Few people seem to know the truth — they are ignorant — and even fewer care about the truth, being apathetic towards it.
An example: the left and their minority clients are making hay over Melania Trump’s speech at the GOP convention. They’ve created a tempest in a teapot, something at which they are notoriously adept, claiming that the speech was knowingly ”stolen” by Melania. And this, of course, is a racial issue — after all, what isn’t, to them? If it isn’t racial, they are absolute wizards at making it into a racial issue.
The shameful New York Times has an article about this, discussed here by Steve Sailer’s commenters. Some person named Yasmin Yonis, good old all-American name, that, says
“White women have spent centuries stealing black women’s genius, labor, babies, bodies.”
Genius? The less said on that issue, the better. Did White women (or men) ‘steal‘ black women’s labor? How, when? Even in the day of chattel slavery, something was given in exchange for labor, namely, food, clothing, shelter, and lifelong care, actually, ,when laboring days were over, in old age. Many White indentured servants had a similar arrangement, the only difference being that they would be unbound from servitude after a prescribed time — but then again the White indentured servants were on their own after that, and could not expect anyone to provide for them in old age or infirmity.
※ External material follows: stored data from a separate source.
(** C5, on a pool of two frames: page 0 unpinned is deleted, page 1
    pinned is not, page 7 is not resident. *)
Lemma DeletePage_cases_witness :
  let s := run [CNewPage; CNewPage; CUnpinPage 0 true]
             (BufferPoolManager_new (mkBuild true 2) 1 2 Scheduler.DiskManager_new 2) in
  PoolInv s /\
  DeletePage 7 s = Returns true s /\
  DeletePage 1 s = Returns false s /\
  exists s', DeletePage 0 s = Returns true s' /\
    page_table_ s' !! 0 = None /\ free_list_ s' = [0] /\ deallocated_ s' = [0] /\
    Replacer.node_at (replacer_ s') 0 = None.
Proof.
  intros s.
  assert (HI : PoolInv s).
  { apply run_new_PoolInv; [vm_compute; split; [discriminate|reflexivity]|].
    vm_compute. reflexivity. }
  split; [exact HI|].
  pose proof (DeletePage_cases s 7 HI) as H7.
  pose proof (DeletePage_cases s 1 HI) as H1.
  pose proof (DeletePage_cases s 0 HI) as H0.
  change (page_table_ s !! 7) with (@None Z) in H7.
  change (page_table_ s !! 1) with (Some 1) in H1.
  change (page_table_ s !! 0) with (Some 0) in H0.
  change (0 <? pin_count_ (page_ref 1 s)) with true in H1.
  change (0 <? pin_count_ (page_ref 0 s)) with false in H0.
  split; [exact H7|]. split; [exact H1|].
  destruct H0 as (s' & Hs' & Ht & _ & Hn & _ & _ & _ & Hf & Hd & _).
  exists s'. split; [exact Hs'|]. rewrite Ht, Hf, Hd.
  split; [reflexivity|]. split; [reflexivity|]. split; [reflexivity|exact Hn].
Defined.

(** C6, on a pool of two frames with page 0 pinned once: an unpin of a
    page that is not resident, the unpin of page 0, which makes frame 0
    evictable, and a second unpin of page 0. *)
Lemma UnpinPage_cases_witness :
  let s := run [CNewPage] (BufferPoolManager_new (mkBuild true 2) 1 2 Scheduler.DiskManager_new 2) in
  PoolInv s /\
  UnpinPage 7 true s = Returns false s /\
  exists s', UnpinPage 0 true s = Returns true s' /\
    pin_count_ (page_ref 0 s') = 0 /\ is_dirty_ (page_ref 0 s') = true /\
    (exists n, evictable_at (replacer_ s') 0 n) /\
    PoolInv s' /\ UnpinPage 0 false s' = Returns false s'.
Proof.
  intros s.
  assert (HI : PoolInv s).
  { apply run_new_PoolInv; [vm_compute; split; [discriminate|reflexivity]|].
    vm_compute. reflexivity. }
  split; [exact HI|].
  pose proof (UnpinPage_cases s 7 true HI) as H7.
  pose proof (UnpinPage_cases s 0 true HI) as H0.
  change (page_table_ s !! 7) with (@None Z) in H7.
  change (page_table_ s !! 0) with (Some 0) in H0.
  cbv zeta in H0.
  change (pin_count_ (page_ref 0 s) =? 0) with false in H0.
  change (pin_count_ (page_ref 0 s) =? 1) with true in H0.
  split; [exact H7|].
  destruct H0 as (s' & Hs' & Hp & _ & [_ Hev] & Ht & _).
  exists s'. split; [exact Hs'|]. rewrite Hp.
  split; [reflexivity|]. split; [reflexivity|]. split; [exact Hev|].
  assert (HI' : PoolInv s').
  { pose proof (UnpinPage_PoolInv 0 true s HI) as H. rewrite Hs' in H. apply H. }
  split; [exact HI'|].
  pose proof (UnpinPage_cases s' 0 false HI') as H0'.
  rewrite Ht in H0'. change (page_table_ s !! 0) with (Some 0) in H0'.
  cbv beta iota zeta in H0'. rewrite Hp in H0'. exact H0'.
Defined.

(** *** What the member functions do to the pages, the page table and the disk *)

Lemma io_set_page f p s : io (set_page f p s) = io s.
Proof. unfold io. by destruct (set_page_build f p s) as (-> & -> & ->). Qed.

Lemma io_eq s s' :
  io s' = io s ->
  build_ s' = build_ s /\ disk_ s' = disk_ s /\ in_flight_ s' = in_flight_ s.
Proof. unfold io. intros [= H1 H2 H3]. done. Qed.

Lemma io_written f s :
  io (written f s)
  = if assert_evaluates (build_ s)
    then (build_ s,
          Scheduler.WritePage (page_id_ (page_ref f s)) (data_ (page_ref f s)) (disk_ s),
          in_flight_ s)
    else (build_ s, disk_ s, in_flight_ s ++ [(true, page_id_ (page_ref f s), f)]).
Proof. unfold io, written. by destruct (assert_evaluates (build_ s)). Qed.

Lemma io_flushed f s : io (flushed f s) = io (written f s).
Proof. unfold flushed. by rewrite io_set_page. Qed.

Lemma io_read_in page_id f s :
  io (read_in page_id f s)
  = if assert_evaluates (build_ s)
    then (build_ s, (Scheduler.ReadPage page_id (data_ (page_ref f s)) (disk_ s)).2,
          in_flight_ s)
    else (build_ s, disk_ s, in_flight_ s ++ [(false, page_id, f)]).
Proof.
  unfold read_in. destruct (assert_evaluates (build_ s)); cbv zeta; [|done].
  by rewrite io_set_page.
Qed.

Lemma read_in_data page_id f s :
  0 <= f -> (Z.to_nat f < length (pages_ s))%nat ->
  data_ (page_ref f (read_in page_id f s))
  = if assert_evaluates (build_ s)
    then (Scheduler.ReadPage page_id (data_ (page_ref f s)) (disk_ s)).1
    else data_ (page_ref f s).
Proof.
  intros H0 Hlt. unfold read_in. destruct (assert_evaluates (build_ s)); [|done].
  cbv zeta. by rewrite page_ref_set_page, decide_True.
Qed.

Lemma evict_frame_io v r s :
  io (evict_frame v r s) = io (if is_dirty_ (page_ref v s) then written v s else s).
Proof.
  unfold evict_frame. destruct (is_dirty_ (page_ref v s)); [|done].
  change (io (set_page_table ?t ?x)) with (io x). rewrite io_flushed, !io_written.
  done.
Qed.

Lemma FindFreeFrame_effect s :
  PoolInv s ->
  match FindFreeFrame s with
  | Raises _ _ => False
  | Returns None s1 =>
      all_pinned s /\ pages_ s1 = pages_ s /\ page_table_ s1 = page_table_ s /\
      io s1 = io s /\ next_page_id_ s1 = next_page_id_ s /\
      free_list_ s1 = free_list_ s /\ deallocated_ s1 = deallocated_ s
  | Returns (Some f) s1 =>
      in_pool s f /\ pin_count_ (page_ref f s) = 0 /\
      next_page_id_ s1 = next_page_id_ s /\ pool_size_ s1 = pool_size_ s /\
      deallocated_ s1 = deallocated_ s /\
      length (pages_ s1) = length (pages_ s) /\
      (forall g, g <> f -> page_ref g s1 = page_ref g s) /\
      data_ (page_ref f s1) = data_ (page_ref f s) /\
      page_id_ (page_ref f s1) = page_id_ (page_ref f s) /\
      pin_count_ (page_ref f s1) = 0 /\
      (forall q, page_table_ s1 !! q <> Some f) /\
      ((free_list_ s = f :: free_list_ s1 /\ page_table_ s1 = page_table_ s /\
        io s1 = io s /\ page_ref f s1 = page_ref f s)
       \/ (free_list_ s = [] /\ free_list_ s1 = [] /\
           (Evict (replacer_ s)).2 = Some f /\
           page_table_ s1 = delete (page_id_ (page_ref f s)) (page_table_ s) /\
           is_dirty_ (page_ref f s1) = false /\
           io s1 = io (if is_dirty_ (page_ref f s) then written f s else s)))
  end.
Proof.
  intros HI. pose proof (FindFreeFrame_reserves s HI) as Hres.
  rewrite FindFreeFrame_eq in Hres |- *.
  destruct (free_list_ s) as [|f rest] eqn:Hfl.
  - destruct ((Evict (replacer_ s)).2) as [v|] eqn:Hvic.
    + destruct Hres as (_ & Hin & Hpin & _).
      destruct (evict_frame_fields v (Evict (replacer_ s)).1 s)
        as (Hps & Hpt & Hfr & _ & Hnx & Hde & Hpl & Hpr).
      split; [done|]. split; [done|]. split; [done|]. split; [done|].
      split; [done|]. split; [done|].
      split; [intros g Hg; by rewrite Hpr, decide_False|].
      rewrite !Hpr, !decide_True by done.
      split; [done|]. split; [done|]. split; [done|].
      split.
      { intros q Hq. rewrite Hpt in Hq. apply lookup_delete_Some in Hq as [Hne Hq].
        destruct (pinv_table _ _ HI q v Hq) as (_ & Hid & _). congruence. }
      right. split; [done|]. split; [by rewrite Hfr|]. split; [done|].
      split; [done|]. split; [done|]. apply evict_frame_io.
    + destruct Hres as (_ & _ & Hall & _). by repeat (split; [done|]).
  - destruct Hres as (_ & Hin & Hpin & _).
    split; [done|]. split; [done|]. split; [done|]. split; [done|].
    split; [done|]. split; [done|]. split; [done|]. split; [done|].
    split; [done|]. split; [done|].
    split.
    { intros q Hq. destruct (pinv_table _ _ HI q f Hq) as (_ & _ & Hnf & _).
      apply Hnf. rewrite Hfl. by left. }
    left. done.
Qed.

Lemma pin_calls_return limbo s s1 f :
  PoolInvBut limbo s -> in_pool s f ->
  replacer_size_ (replacer_ s1) = replacer_size_ (replacer_ s) ->
  length (node_store_ (replacer_ s1)) = length (node_store_ (replacer_ s)) ->
  exists r1 r2, RecordAccess f (replacer_ s1) = Ok r1 /\ SetEvictable f false r1 = Ok r2.
Proof.
  intros HI Hf Hrs Hrl.
  assert (Hlen1 : length (node_store_ (replacer_ s1))
                = Z.to_nat (replacer_size_ (replacer_ s1))).
  { rewrite Hrl, Hrs. apply (PoolInv_replacer_length _ _ HI). }
  assert (Hin1 : to_size_t f < replacer_size_ (replacer_ s1)).
  { rewrite Hrs. by apply (PoolInv_in_range _ _ _ HI). }
  destruct (RecordAccess_ok f _ Hlen1 Hin1) as (r1 & Hr1 & (Hs1 & Hl1 & _) & n1 & Hn1 & _).
  destruct (SetEvictable_ok f false r1 n1 ltac:(by rewrite Hl1, Hs1) ltac:(by rewrite Hs1) Hn1)
    as (r2 & Hr2 & _).
  by exists r1, r2.
Qed.

Lemma NewPage_effect s :
  PoolInv s ->
  match NewPage s with
  | Raises _ _ => False
  | Returns None s' =>
      all_pinned s /\ pages_ s' = pages_ s /\ page_table_ s' = page_table_ s /\
      io s' = io s /\ next_page_id_ s' = next_page_id_ s /\
      free_list_ s' = free_list_ s /\ deallocated_ s' = deallocated_ s
  | Returns (Some (p, f)) s' =>
      exists s1, FindFreeFrame s = Returns (Some f) s1 /\
        p = next_page_id_ s /\ next_page_id_ s' = to_page_id_t (next_page_id_ s + 1) /\
        page_table_ s' = emplace p f (page_table_ s1) /\
        io s' = io s1 /\ free_list_ s' = free_list_ s1 /\
        deallocated_ s' = deallocated_ s /\
        page_ref f s'
        = set_pin_count 1 (set_is_dirty false (set_page_id p (page_ref f s1))) /\
        forall g, g <> f -> page_ref g s' = page_ref g s1
  end.
Proof.
  intros HI. rewrite NewPage_eq.
  pose proof (FindFreeFrame_reserves s HI) as Hres.
  pose proof (FindFreeFrame_effect s HI) as Heff.
  destruct (FindFreeFrame s) as [[f|] s1|msg s1]; [|by destruct Heff as (? & ? & ? & ? & ? & ?)|done].
  destruct Hres as (_ & Hf & _ & Hpin1 & _ & Hnx & Hpl & _ & Hrs & Hrl).
  destruct Heff as (_ & _ & _ & _ & Hde & _).
  destruct (pin_calls_return _ s s1 f HI Hf Hrs Hrl) as (r1 & r2 & Hr1 & Hr2).
  simpl. rewrite Hr1, Hr2.
  destruct (PoolInv_page_lt _ _ _ HI Hf) as [H0 Hlt].
  set (s2 := set_replacer r2 _).
  set (page' := set_pin_count _ _).
  destruct (set_page_fields f page' s2) as (_ & Ht & Hfl & _ & Hd & Hn & Hdl).
  exists s1. split; [done|]. split; [done|].
  split; [rewrite Hn; simpl; by rewrite Hnx|].
  split; [by rewrite Ht|]. split; [by rewrite io_set_page|]. split; [by rewrite Hfl|].
  split; [by rewrite Hdl|].
  split.
  - rewrite page_ref_set_page, decide_True; [|done..|by rewrite <- Hpl in Hlt].
    subst page'. by rewrite Hpin1.
  - intros g Hg. by rewrite page_ref_set_page_ne.
Qed.

Lemma fetch_resident_effect s p f :
  PoolInv s -> page_table_ s !! p = Some f ->
  exists s', fetch_resident f s = Returns (Some f) s' /\
    page_table_ s' = page_table_ s /\ io s' = io s /\
    free_list_ s' = free_list_ s /\ next_page_id_ s' = next_page_id_ s /\
    deallocated_ s' = deallocated_ s /\
    page_ref f s' = set_pin_count (pin_count_ (page_ref f s) + 1) (page_ref f s) /\
    forall g, g <> f -> page_ref g s' = page_ref g s.
Proof.
  intros HI Hp. rewrite fetch_resident_eq.
  destruct (pinv_table _ _ HI _ _ Hp) as (Hf & _).
  destruct (pin_calls_return _ s s f HI Hf eq_refl eq_refl) as (r1 & r2 & Hr1 & Hr2).
  rewrite Hr1, Hr2.
  destruct (PoolInv_page_lt _ _ _ HI Hf) as [H0 Hlt].
  set (s2 := set_replacer r2 _). set (page' := set_pin_count _ _).
  destruct (set_page_fields f page' s2) as (_ & Hpt & Hfl & _ & Hd & Hn & Hdl).
  eexists. split; [done|]. rewrite Hpt, Hfl, Hn, Hdl, io_set_page.
  do 5 (split; [done|]).
  split; [by rewrite page_ref_set_page, decide_True|].
  intros g Hg. by rewrite page_ref_set_page_ne.
Qed.

Lemma read_in_set_page_table page_id f t s g :
  io (read_in page_id f (set_page_table t s)) = io (read_in page_id f s) /\
  page_ref g (read_in page_id f (set_page_table t s)) = page_ref g (read_in page_id f s).
Proof.
  rewrite !io_read_in. split; [done|]. unfold read_in.
  change (build_ (set_page_table t s)) with (build_ s).
  destruct (assert_evaluates (build_ s)); [|done]. cbv zeta.
  unfold page_ref, page_lookup, set_page. by destruct (f <? 0).
Qed.
(** * Verification of [src/train.py]

    The script trains a one-vs-rest logistic regression on binarized tag
    sets and writes four evaluation scores to [output/stats.txt].

    Layout of the development:
    - [Python]: the pieces of the Python runtime the script relies on
      (exceptions, a result type, a file system with [open(..., "w")]).
    - [Sklearn]: the scikit-learn estimators and metrics the script imports
      (lines 4-12).  Their code is not part of the repository; each
      definition states which library function it stands for and which
      behaviour of it is recorded.
    - [Reporter], [Pipeline]: the functions of [train.py] themselves.
    - worked inputs, and the one-vs-one ROC AUC the specification
      describes, for comparison.
    - the theorems, grouped by component: the report, label binarization,
      accuracy, training, the ROC AUC line. *)

From Stdlib Require Import Ascii QArith Qcanon.
From stdpp Require Import gmap strings list fin_maps sorting pretty.

Local Open Scope string_scope.
Local Open Scope list_scope.

(** ** Python runtime *)

Module Python.

(** The exceptions that can leave the functions modelled here. *)
Inductive exn :=
  | ValueError (msg : string)
  | FileNotFoundError (path : string)
  | IsADirectoryError (path : string)
  | NotFittedError (what : string).

(** Outcome of a call: a value, or an exception that propagates. *)
Inductive result (A : Type) :=
  | Ok (a : A)
  | Raise (e : exn).
Global Arguments Ok {A} a.
Global Arguments Raise {A} e.

Global Instance result_ret : MRet result := λ A a, Ok a.
Global Instance result_bind : MBind result := λ A B f r,
  match r with
  | Ok a => f a
  | Raise e => Raise e
  end.
Global Instance result_fmap : FMap result := λ A B f r,
  match r with
  | Ok a => Ok (f a)
  | Raise e => Raise e
  end.

Definition is_ok {A} (r : result A) : bool :=
  match r with Ok _ => true | Raise _ => false end.

(** The file system: the directories that exist and the text files with
    their contents.  Paths are compared as written: a path stands for the
    file it names when it is in canonical form (relative to the working
    directory, components separated by one ['/'], none of them empty, ["."]
    or [".."]).  Other spellings of a path, which the operating system
    would resolve to a canonical one, are outside the model; the paths
    that [train.py] builds from plain file names are canonical. *)
Record FS := mkFS {
  dirs : gset string;
  files : gmap string string;
}.

(** A computation that reads and writes the file system and may raise;
    the file system it leaves behind is observable in both cases. *)
Definition IO (A : Type) : Type := FS → result A * FS.

Global Instance IO_ret : MRet IO := λ A a fs, (Ok a, fs).
Global Instance IO_bind : MBind IO := λ A B f m fs,
  match m fs with
  | (Ok a, fs') => f a fs'
  | (Raise e, fs') => (Raise e, fs')
  end.

(** A pure call that may raise, run inside [IO]. *)
Definition lift {A} (r : result A) : IO A := λ fs, (r, fs).

(** [dirname p]: the part of [p] before its last ['/'] (empty if none). *)
Fixpoint has_slash (p : string) : bool :=
  match p with
  | EmptyString => false
  | String c p' => if Ascii.eqb c "/" then true else has_slash p'
  end.
Fixpoint dirname (p : string) : string :=
  match p with
  | EmptyString => ""
  | String c p' => if has_slash p' then String c (dirname p') else ""
  end.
Babies? When did White women steal babies from black women? Oh yes, the old Harriet Beecher Stowe version of ‘history’ again. Somebody on the iSteve thread gives Angelina Jolie, Madonna, and other black-obsessed celebrities as examples. Sadly we could also add Sandra Bullock and several others who are obsessed with having ‘diverse’ children, especially black ones. This, to me, is adulation of blacks, but in the black mind, it is exploitation or perhaps ‘racism’ in the form of paternalism or maternalism. Condescension. Maybe that’s true to some extent. And sadly these aberrant women have imitators among the common folk; a number of women in my area hold fund-raisers now and then to finance their quest for black children from Haiti or Africa. Some prefer Guatemalans or Asian children, but black adoptions carry the most cachet. I would support black efforts to pass some kind of regulation as the Russians did, forbidding foreigners from ‘buying’ orphaned children and taking them away from their natural kin. Likewise, American Indians forbid White adoption of their children, and this seems sound to me. I would be troubled at the idea that our folk’s orphans could be bought by wealthy foreigners and shipped off to another continent or country.
Stealing black women’s bodies: how is that done? Slavery yet again? What about the Barbary pirates (Moslems) stealing millions of White women (and men and children), with many unfortunate White girls and women forced into harems in the Arab world? But oh, no, only blacks and other nonwhites are ever victims.
I am surprised that ‘Yasmin’ in the article does not charge us with stealing black women’s souls as well.
But as to the supposed plagiarized speech by the ‘First Lady’, it appears from what I have read that the speech was cobbled together from bits of other people’s speeches. Does anyone write an original speech anymore? In this age of degeneration of our English language skills, it’s not surprising that no one seems to be able to write a decent speech. Once our children read good literature and were well-schooled in the use of the English language, and they had to learn to write, everything from social letters to essays and poetry; to be well-educated they had to be able to speak extemporaneously when needed and to use, with citation, quotes from great thinkers and writers. Nowadays this is gone.
One depressing aspect of this brouhaha is the quibbling over one phrase in Melania Trump’s speech: the phrase ‘word is bond‘ or some variation. Even on ‘conservative’ forums some say the phrase is from hip-hop. I can scarcely believe that any educated adult would say such a thing; ‘his word is his bond’ or ‘my word is my bond’ are phrases that are age-old. Have Americans become so ignorant of our own idioms and aphorisms, and of the words of past writers, that we think a phrase like that could originate with some hip-hop ‘artist’ with at best, a high-school diploma?
It seems that especially with the younger generations, many old sayings are believed to have come from contemporary popular culture rather than from the long-ago past. An example: ”Revenge is a dish best served cold.” Most people think that phrase was a ‘Klingon proverb’, at best a creation of the writers of Star Trek, when in fact it’s a proverb that is in many old books of proverbs from various cultures. (To me, it’s a cynical and ugly proverb, but it seems to appeal to postmoderns). Then there’s ”Keep your friends close, your enemies closer” which many credit to the TV series The Sopranos. That cynical saying, too, was not invented by a scriptwriter, but has been around for some time. But most people’s knowledge base is limited mostly to current or recent pop culture; the world begins and ends with pop culture. Hip-hop artists are in Bartlett’s Quotations these days, so debased is our culture.
It’s no wonder, then, that so many of our folk don’t know any better than the lies put out by the media and the “victim” classes they serve. And those who do know better seem not to care enough to stand up against the lies and remind people that there is an objective truth which must be guarded and defended in order to keep us strong.